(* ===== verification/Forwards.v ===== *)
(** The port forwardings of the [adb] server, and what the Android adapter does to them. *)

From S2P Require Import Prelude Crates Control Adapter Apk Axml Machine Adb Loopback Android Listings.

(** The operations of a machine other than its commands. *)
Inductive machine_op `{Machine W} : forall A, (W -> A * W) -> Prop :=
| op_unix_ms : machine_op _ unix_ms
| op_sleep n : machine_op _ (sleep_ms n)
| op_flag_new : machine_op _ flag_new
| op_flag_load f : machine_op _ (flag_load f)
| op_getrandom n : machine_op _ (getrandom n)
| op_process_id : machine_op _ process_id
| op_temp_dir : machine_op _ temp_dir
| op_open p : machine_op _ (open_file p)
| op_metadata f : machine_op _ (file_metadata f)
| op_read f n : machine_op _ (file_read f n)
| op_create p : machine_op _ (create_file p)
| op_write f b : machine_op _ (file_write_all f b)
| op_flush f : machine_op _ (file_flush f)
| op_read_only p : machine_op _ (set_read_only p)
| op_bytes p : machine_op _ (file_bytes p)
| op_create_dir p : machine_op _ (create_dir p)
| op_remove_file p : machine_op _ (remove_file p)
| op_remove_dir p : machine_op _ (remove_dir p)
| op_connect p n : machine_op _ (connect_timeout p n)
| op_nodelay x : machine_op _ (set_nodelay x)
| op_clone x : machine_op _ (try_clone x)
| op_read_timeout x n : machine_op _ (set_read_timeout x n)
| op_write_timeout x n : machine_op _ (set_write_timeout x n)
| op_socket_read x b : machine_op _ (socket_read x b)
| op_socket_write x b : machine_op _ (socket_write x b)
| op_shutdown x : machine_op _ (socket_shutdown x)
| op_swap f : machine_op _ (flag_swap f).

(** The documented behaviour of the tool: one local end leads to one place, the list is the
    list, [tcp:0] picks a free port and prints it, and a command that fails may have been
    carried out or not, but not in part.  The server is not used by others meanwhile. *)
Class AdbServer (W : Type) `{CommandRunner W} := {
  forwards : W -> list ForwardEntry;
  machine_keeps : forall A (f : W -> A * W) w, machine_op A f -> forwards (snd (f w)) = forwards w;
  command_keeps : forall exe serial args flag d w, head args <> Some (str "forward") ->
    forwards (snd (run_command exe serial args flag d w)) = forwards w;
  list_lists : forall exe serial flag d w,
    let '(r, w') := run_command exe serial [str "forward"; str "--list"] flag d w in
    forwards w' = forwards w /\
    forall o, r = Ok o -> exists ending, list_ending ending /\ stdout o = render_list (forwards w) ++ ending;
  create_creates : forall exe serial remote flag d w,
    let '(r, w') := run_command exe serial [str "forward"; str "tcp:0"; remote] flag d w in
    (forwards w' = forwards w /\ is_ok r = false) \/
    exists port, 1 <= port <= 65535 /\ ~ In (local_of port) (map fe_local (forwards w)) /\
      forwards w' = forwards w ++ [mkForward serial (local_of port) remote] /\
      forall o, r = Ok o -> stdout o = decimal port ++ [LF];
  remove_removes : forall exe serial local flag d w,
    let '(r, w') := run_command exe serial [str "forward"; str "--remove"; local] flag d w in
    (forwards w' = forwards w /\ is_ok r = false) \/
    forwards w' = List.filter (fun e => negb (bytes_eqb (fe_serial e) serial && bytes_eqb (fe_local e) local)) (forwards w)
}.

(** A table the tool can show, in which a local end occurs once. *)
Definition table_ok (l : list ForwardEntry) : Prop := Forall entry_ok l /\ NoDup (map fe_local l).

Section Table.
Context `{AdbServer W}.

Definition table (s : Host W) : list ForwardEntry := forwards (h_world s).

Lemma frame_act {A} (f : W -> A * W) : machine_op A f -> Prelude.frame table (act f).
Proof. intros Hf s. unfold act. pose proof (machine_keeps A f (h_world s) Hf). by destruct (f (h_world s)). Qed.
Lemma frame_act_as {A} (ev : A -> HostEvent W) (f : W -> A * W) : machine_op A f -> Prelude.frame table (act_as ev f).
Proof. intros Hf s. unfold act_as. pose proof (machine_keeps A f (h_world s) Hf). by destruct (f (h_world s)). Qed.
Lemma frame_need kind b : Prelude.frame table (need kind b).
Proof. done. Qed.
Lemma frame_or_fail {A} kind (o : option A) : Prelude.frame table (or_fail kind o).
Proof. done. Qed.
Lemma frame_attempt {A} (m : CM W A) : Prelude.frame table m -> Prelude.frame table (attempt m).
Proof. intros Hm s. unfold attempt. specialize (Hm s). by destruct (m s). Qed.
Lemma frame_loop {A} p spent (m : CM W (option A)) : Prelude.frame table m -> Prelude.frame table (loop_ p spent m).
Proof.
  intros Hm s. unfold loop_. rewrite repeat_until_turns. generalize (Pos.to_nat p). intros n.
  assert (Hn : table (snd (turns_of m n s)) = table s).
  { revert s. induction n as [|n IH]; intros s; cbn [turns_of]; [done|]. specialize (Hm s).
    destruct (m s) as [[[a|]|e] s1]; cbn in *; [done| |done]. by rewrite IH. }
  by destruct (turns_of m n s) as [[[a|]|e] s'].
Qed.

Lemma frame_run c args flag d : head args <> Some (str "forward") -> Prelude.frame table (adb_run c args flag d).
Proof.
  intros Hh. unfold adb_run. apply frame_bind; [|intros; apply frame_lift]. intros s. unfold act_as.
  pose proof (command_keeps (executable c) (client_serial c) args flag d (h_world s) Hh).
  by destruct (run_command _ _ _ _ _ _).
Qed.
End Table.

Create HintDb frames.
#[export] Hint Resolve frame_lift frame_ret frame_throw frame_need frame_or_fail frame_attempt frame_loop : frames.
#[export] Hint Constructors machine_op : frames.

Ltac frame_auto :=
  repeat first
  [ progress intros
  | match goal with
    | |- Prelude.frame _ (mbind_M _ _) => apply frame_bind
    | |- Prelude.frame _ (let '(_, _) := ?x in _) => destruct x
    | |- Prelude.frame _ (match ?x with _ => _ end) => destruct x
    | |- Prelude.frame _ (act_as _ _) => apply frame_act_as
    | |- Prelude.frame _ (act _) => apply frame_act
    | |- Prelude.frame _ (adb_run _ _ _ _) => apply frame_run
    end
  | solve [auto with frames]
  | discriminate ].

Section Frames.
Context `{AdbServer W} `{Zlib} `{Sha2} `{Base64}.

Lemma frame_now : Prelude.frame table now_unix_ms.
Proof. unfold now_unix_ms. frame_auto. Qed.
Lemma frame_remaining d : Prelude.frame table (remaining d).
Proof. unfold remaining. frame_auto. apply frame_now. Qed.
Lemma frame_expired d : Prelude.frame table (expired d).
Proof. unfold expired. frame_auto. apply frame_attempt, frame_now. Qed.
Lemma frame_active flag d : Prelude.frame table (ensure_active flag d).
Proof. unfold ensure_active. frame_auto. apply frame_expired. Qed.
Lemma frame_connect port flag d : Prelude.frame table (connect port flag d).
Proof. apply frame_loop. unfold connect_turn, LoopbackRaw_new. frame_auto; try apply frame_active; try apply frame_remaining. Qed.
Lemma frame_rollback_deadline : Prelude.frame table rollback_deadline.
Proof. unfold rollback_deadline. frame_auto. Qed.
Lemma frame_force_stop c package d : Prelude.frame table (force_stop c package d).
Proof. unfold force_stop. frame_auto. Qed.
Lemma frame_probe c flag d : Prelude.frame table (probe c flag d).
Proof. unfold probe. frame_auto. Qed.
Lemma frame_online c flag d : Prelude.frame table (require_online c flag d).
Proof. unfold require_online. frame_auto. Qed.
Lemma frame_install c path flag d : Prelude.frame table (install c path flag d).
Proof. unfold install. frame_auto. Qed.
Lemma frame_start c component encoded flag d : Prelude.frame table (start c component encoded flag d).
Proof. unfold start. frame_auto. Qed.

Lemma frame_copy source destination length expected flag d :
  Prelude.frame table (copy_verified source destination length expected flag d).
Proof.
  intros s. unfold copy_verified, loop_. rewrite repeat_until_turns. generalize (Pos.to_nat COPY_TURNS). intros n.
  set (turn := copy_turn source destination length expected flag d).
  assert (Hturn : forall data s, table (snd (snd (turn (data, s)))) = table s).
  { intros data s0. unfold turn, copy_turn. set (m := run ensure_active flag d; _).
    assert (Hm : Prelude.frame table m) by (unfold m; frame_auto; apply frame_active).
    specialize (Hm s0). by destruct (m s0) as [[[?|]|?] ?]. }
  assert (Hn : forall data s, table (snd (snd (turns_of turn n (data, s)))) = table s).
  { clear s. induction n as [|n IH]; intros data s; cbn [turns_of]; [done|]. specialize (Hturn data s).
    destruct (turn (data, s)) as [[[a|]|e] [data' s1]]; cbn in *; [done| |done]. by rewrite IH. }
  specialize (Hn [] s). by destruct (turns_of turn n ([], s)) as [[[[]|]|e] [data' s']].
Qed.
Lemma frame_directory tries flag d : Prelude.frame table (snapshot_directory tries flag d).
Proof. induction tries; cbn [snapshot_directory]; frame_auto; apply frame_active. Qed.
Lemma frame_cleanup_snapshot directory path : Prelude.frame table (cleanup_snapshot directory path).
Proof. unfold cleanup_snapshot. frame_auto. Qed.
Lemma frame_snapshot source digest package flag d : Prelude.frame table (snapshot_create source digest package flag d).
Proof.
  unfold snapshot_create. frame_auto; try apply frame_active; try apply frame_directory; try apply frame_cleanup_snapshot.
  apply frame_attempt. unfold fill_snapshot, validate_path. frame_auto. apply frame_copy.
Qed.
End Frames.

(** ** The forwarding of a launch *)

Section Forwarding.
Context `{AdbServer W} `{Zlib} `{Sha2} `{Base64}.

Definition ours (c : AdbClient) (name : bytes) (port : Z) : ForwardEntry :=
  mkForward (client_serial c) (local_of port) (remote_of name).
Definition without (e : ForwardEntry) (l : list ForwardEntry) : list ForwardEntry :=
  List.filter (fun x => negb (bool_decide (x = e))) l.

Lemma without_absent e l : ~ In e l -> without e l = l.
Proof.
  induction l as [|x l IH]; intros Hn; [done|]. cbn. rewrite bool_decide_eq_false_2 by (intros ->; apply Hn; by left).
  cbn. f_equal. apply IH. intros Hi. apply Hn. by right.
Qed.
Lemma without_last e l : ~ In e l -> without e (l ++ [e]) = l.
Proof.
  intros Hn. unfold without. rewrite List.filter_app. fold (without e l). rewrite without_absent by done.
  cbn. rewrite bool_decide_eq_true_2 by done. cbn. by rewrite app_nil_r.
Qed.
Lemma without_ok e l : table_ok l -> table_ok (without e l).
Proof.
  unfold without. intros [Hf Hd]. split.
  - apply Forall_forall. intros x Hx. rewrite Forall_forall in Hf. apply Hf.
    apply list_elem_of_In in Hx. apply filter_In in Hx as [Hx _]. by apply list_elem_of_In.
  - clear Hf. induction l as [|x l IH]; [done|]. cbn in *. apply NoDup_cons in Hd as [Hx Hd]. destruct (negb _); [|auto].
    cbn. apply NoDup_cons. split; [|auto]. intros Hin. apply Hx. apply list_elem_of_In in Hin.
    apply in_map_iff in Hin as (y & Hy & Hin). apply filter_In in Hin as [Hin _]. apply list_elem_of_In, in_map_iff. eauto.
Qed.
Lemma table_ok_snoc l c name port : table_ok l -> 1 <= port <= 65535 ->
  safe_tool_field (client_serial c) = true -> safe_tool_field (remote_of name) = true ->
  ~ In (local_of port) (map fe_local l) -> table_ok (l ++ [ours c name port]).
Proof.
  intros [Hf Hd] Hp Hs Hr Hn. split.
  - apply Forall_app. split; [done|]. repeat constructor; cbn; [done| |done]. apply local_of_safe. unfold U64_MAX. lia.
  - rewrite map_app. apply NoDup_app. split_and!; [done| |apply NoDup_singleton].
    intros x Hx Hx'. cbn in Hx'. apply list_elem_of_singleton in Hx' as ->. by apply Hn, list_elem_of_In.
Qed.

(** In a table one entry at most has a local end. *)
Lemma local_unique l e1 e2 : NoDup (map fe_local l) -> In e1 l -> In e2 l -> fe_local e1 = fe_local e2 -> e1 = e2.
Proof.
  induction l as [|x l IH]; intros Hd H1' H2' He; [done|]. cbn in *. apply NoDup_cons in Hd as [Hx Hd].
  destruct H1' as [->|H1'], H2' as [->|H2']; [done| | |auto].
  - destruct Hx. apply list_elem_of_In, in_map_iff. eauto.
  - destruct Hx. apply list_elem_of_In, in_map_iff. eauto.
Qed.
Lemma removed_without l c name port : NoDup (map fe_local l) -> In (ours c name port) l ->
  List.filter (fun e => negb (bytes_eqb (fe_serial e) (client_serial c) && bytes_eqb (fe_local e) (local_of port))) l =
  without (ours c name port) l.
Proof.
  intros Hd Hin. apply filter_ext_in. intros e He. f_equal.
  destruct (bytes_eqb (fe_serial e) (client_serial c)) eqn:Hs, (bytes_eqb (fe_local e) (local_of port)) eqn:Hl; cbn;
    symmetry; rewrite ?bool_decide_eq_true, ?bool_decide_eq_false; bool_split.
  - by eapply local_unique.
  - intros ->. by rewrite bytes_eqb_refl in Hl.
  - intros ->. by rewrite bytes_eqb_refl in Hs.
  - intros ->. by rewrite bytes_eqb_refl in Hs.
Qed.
________
Only the lines above starting with the one with "Proof. unfold rollback_deadline." and going through the one with "Proof. unfold cleanup_snapshot." are to be copied, word for word and with both ends kept.

Proof. unfold rollback_deadline. frame_auto. Qed.
Lemma frame_force_stop c package d : Prelude.frame table (force_stop c package d).
Proof. unfold force_stop. frame_auto. Qed.
Lemma frame_probe c flag d : Prelude.frame table (probe c flag d).
Proof. unfold probe. frame_auto. Qed.
Lemma frame_online c flag d : Prelude.frame table (require_online c flag d).
Proof. unfold require_online. frame_auto. Qed.
Lemma frame_install c path flag d : Prelude.frame table (install c path flag d).
Proof. unfold install. frame_auto. Qed.
Lemma frame_start c component encoded flag d : Prelude.frame table (start c component encoded flag d).
Proof. unfold start. frame_auto. Qed.

Lemma frame_copy source destination length expected flag d :
  Prelude.frame table (copy_verified source destination length expected flag d).
Proof.
  intros s. unfold copy_verified, loop_. rewrite repeat_until_turns. generalize (Pos.to_nat COPY_TURNS). intros n.
  set (turn := copy_turn source destination length expected flag d).
  assert (Hturn : forall data s, table (snd (snd (turn (data, s)))) = table s).
  { intros data s0. unfold turn, copy_turn. set (m := run ensure_active flag d; _).
    assert (Hm : Prelude.frame table m) by (unfold m; frame_auto; apply frame_active).
    specialize (Hm s0). by destruct (m s0) as [[[?|]|?] ?]. }
  assert (Hn : forall data s, table (snd (snd (turns_of turn n (data, s)))) = table s).
  { clear s. induction n as [|n IH]; intros data s; cbn [turns_of]; [done|]. specialize (Hturn data s).
    destruct (turn (data, s)) as [[[a|]|e] [data' s1]]; cbn in *; [done| |done]. by rewrite IH. }
  specialize (Hn [] s). by destruct (turns_of turn n ([], s)) as [[[[]|]|e] [data' s']].
Qed.
Lemma frame_directory tries flag d : Prelude.frame table (snapshot_directory tries flag d).
Proof. induction tries; cbn [snapshot_directory]; frame_auto; apply frame_active. Qed.
Lemma frame_cleanup_snapshot directory path : Prelude.frame table (cleanup_snapshot directory path).
Proof. unfold cleanup_snapshot. frame_auto. Qed.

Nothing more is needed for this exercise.